Work to be completed: Below are the records. State how many of their lines contain "Lemma", with nothing else.

======== Records for the task

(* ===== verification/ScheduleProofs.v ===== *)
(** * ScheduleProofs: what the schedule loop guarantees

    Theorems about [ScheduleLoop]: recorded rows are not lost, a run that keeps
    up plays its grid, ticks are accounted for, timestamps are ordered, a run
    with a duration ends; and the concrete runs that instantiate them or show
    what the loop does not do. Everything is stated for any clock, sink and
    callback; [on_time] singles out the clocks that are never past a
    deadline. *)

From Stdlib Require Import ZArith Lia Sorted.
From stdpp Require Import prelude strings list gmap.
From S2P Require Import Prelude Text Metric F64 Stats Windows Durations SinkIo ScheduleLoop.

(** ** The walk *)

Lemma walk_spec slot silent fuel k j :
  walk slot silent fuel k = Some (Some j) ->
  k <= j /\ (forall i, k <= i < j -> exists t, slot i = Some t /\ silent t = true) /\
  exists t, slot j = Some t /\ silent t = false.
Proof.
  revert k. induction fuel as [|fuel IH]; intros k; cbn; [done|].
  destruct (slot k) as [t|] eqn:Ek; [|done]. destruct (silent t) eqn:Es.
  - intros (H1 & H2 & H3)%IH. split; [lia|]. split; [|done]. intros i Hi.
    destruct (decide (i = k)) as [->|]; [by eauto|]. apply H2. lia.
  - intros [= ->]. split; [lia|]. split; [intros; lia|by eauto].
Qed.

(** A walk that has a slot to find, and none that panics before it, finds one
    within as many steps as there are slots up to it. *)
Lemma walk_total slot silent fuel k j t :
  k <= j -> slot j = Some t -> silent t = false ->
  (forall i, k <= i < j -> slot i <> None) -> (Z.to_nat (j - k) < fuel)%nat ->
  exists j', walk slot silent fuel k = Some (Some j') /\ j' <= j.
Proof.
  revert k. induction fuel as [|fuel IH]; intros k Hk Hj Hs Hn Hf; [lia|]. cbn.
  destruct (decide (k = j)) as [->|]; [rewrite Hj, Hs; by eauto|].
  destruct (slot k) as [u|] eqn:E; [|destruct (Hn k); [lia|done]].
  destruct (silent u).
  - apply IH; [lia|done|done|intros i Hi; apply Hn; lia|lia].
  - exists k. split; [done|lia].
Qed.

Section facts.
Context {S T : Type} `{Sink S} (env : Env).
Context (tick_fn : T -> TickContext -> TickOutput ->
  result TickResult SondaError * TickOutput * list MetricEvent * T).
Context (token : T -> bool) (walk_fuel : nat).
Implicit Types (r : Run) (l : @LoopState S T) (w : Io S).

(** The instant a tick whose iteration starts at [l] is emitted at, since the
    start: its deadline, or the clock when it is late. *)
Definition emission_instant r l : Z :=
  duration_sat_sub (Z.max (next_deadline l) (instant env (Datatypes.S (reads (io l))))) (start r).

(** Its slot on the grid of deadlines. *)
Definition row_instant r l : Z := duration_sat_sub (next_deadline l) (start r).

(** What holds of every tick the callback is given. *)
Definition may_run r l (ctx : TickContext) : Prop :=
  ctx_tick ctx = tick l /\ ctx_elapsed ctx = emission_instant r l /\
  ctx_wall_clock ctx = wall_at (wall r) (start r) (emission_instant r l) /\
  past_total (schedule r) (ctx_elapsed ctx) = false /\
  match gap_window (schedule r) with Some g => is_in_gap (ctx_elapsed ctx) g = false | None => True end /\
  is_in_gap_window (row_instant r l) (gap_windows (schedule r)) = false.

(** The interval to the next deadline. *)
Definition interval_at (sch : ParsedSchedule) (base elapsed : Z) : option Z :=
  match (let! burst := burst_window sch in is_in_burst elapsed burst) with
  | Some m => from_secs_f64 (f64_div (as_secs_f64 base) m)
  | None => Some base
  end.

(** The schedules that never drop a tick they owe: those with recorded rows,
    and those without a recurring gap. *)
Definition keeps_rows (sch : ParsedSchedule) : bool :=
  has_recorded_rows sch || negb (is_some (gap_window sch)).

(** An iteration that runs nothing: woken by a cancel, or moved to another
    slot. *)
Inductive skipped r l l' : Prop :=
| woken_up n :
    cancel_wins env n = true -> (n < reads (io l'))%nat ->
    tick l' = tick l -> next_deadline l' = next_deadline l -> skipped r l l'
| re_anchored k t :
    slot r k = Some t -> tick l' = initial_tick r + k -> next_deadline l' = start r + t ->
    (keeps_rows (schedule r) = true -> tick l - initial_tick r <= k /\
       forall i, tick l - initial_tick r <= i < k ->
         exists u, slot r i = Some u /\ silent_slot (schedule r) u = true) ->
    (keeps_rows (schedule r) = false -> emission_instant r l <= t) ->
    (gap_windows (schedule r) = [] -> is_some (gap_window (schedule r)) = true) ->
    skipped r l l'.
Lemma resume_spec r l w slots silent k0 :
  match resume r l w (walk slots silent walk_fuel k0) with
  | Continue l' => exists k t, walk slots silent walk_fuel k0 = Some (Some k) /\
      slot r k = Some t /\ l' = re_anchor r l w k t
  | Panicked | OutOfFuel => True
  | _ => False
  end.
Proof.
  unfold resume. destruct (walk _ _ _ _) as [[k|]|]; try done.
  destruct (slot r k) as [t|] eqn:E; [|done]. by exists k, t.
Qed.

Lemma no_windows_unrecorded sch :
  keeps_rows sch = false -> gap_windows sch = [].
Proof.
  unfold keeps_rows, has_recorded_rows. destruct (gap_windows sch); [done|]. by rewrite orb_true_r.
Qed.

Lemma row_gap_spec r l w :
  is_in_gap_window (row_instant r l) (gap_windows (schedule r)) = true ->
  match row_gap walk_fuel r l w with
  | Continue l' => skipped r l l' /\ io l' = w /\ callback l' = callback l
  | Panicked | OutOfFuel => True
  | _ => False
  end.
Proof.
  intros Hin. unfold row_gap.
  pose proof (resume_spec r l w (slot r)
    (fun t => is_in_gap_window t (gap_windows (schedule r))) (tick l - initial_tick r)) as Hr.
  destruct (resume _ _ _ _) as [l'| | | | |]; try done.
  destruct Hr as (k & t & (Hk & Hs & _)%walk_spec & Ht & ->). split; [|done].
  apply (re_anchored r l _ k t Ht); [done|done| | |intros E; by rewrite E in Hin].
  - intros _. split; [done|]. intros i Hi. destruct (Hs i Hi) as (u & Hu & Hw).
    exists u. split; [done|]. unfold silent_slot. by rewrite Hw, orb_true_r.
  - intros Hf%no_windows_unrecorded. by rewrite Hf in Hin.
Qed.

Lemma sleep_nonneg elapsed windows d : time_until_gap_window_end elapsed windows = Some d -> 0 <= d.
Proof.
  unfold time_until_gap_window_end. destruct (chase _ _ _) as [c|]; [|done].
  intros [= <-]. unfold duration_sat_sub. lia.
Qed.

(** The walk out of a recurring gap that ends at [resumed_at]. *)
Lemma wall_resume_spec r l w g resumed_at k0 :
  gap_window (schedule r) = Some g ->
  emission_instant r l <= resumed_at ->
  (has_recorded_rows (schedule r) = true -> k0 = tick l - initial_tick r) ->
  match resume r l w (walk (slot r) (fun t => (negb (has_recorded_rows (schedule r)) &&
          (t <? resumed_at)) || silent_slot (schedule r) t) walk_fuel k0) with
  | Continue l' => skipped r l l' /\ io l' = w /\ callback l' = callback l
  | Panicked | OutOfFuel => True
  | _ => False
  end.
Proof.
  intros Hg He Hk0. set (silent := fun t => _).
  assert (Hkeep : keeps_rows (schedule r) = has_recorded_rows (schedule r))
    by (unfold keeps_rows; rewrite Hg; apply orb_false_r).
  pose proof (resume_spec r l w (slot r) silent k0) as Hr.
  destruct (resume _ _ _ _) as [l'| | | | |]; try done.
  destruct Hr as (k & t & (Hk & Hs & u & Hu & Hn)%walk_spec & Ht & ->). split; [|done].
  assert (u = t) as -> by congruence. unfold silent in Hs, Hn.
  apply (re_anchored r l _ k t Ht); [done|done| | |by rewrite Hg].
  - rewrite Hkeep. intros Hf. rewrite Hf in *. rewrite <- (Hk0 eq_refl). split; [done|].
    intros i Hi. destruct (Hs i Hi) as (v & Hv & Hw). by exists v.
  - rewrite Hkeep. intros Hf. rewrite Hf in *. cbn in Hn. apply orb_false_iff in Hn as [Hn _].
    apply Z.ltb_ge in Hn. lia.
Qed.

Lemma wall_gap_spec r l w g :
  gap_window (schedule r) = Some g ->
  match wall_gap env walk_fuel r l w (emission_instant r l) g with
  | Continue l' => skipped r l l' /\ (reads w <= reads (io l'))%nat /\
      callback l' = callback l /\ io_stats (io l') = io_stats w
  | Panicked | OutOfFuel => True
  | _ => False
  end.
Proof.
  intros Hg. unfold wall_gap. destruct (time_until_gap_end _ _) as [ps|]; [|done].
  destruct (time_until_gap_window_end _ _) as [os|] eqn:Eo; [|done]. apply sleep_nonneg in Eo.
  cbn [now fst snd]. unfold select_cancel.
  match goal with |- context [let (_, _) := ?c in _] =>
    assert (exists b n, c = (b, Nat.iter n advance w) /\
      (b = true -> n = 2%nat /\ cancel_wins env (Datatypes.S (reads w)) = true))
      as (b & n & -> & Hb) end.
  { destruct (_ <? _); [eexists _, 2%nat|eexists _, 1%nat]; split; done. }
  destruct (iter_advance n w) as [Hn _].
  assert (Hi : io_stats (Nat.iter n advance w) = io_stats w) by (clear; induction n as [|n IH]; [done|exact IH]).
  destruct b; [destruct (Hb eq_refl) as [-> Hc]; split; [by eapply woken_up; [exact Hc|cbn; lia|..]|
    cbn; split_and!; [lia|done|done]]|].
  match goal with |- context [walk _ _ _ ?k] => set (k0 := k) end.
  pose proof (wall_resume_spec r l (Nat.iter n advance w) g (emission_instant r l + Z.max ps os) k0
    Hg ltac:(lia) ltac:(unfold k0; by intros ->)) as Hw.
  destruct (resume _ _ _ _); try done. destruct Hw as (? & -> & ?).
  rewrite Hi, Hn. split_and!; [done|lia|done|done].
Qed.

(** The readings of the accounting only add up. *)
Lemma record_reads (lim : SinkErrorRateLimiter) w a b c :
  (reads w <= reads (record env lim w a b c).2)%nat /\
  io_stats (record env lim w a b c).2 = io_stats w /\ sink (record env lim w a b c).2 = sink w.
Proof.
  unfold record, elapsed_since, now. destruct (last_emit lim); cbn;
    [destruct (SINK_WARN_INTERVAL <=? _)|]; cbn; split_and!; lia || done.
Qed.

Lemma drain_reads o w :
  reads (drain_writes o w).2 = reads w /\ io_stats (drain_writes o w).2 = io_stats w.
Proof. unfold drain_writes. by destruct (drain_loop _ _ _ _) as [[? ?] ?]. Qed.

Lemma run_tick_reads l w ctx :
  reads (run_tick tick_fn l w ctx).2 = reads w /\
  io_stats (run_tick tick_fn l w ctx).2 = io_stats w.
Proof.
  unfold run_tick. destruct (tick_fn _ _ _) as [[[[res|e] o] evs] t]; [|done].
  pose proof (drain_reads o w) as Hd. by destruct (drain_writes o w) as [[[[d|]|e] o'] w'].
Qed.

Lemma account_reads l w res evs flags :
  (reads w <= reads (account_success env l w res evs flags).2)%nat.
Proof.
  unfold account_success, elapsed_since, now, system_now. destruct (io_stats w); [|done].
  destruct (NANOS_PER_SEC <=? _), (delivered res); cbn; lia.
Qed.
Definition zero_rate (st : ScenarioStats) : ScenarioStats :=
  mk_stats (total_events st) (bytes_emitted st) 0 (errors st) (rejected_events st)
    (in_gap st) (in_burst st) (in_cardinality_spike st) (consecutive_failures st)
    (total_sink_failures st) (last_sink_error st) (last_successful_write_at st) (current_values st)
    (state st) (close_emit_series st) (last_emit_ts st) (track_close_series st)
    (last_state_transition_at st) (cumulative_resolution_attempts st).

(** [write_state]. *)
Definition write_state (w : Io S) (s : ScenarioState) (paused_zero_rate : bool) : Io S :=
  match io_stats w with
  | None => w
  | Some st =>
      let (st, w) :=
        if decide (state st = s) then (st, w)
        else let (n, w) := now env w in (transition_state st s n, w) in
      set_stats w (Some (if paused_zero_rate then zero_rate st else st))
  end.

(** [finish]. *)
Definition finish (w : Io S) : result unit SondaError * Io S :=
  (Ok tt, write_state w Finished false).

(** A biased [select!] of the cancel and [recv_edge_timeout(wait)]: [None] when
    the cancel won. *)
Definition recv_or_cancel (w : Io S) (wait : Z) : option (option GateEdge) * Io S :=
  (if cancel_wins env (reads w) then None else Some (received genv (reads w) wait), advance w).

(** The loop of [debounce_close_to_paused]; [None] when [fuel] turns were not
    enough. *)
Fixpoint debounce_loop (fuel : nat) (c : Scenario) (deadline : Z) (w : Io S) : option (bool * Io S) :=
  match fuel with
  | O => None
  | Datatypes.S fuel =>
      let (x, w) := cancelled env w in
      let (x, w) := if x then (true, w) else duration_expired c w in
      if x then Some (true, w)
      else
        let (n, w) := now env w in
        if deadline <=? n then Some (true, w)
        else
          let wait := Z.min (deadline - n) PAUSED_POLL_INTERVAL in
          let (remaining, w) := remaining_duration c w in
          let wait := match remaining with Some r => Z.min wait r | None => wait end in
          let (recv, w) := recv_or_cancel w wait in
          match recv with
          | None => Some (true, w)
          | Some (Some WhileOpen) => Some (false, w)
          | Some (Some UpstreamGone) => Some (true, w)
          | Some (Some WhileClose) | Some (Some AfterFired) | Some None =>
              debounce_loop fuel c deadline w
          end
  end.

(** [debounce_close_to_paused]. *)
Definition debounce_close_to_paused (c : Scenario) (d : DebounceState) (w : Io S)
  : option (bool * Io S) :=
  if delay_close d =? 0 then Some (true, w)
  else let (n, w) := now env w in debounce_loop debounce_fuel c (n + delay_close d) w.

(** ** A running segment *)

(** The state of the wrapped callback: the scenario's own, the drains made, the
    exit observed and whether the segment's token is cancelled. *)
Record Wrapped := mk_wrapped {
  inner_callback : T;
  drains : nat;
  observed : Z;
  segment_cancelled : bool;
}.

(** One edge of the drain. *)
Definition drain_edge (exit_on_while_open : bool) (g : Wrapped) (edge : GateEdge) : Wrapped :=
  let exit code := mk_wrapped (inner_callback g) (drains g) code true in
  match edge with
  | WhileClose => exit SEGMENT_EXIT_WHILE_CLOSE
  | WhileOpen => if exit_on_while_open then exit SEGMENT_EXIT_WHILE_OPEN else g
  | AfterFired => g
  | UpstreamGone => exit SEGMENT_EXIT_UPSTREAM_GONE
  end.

================

Task solution: 12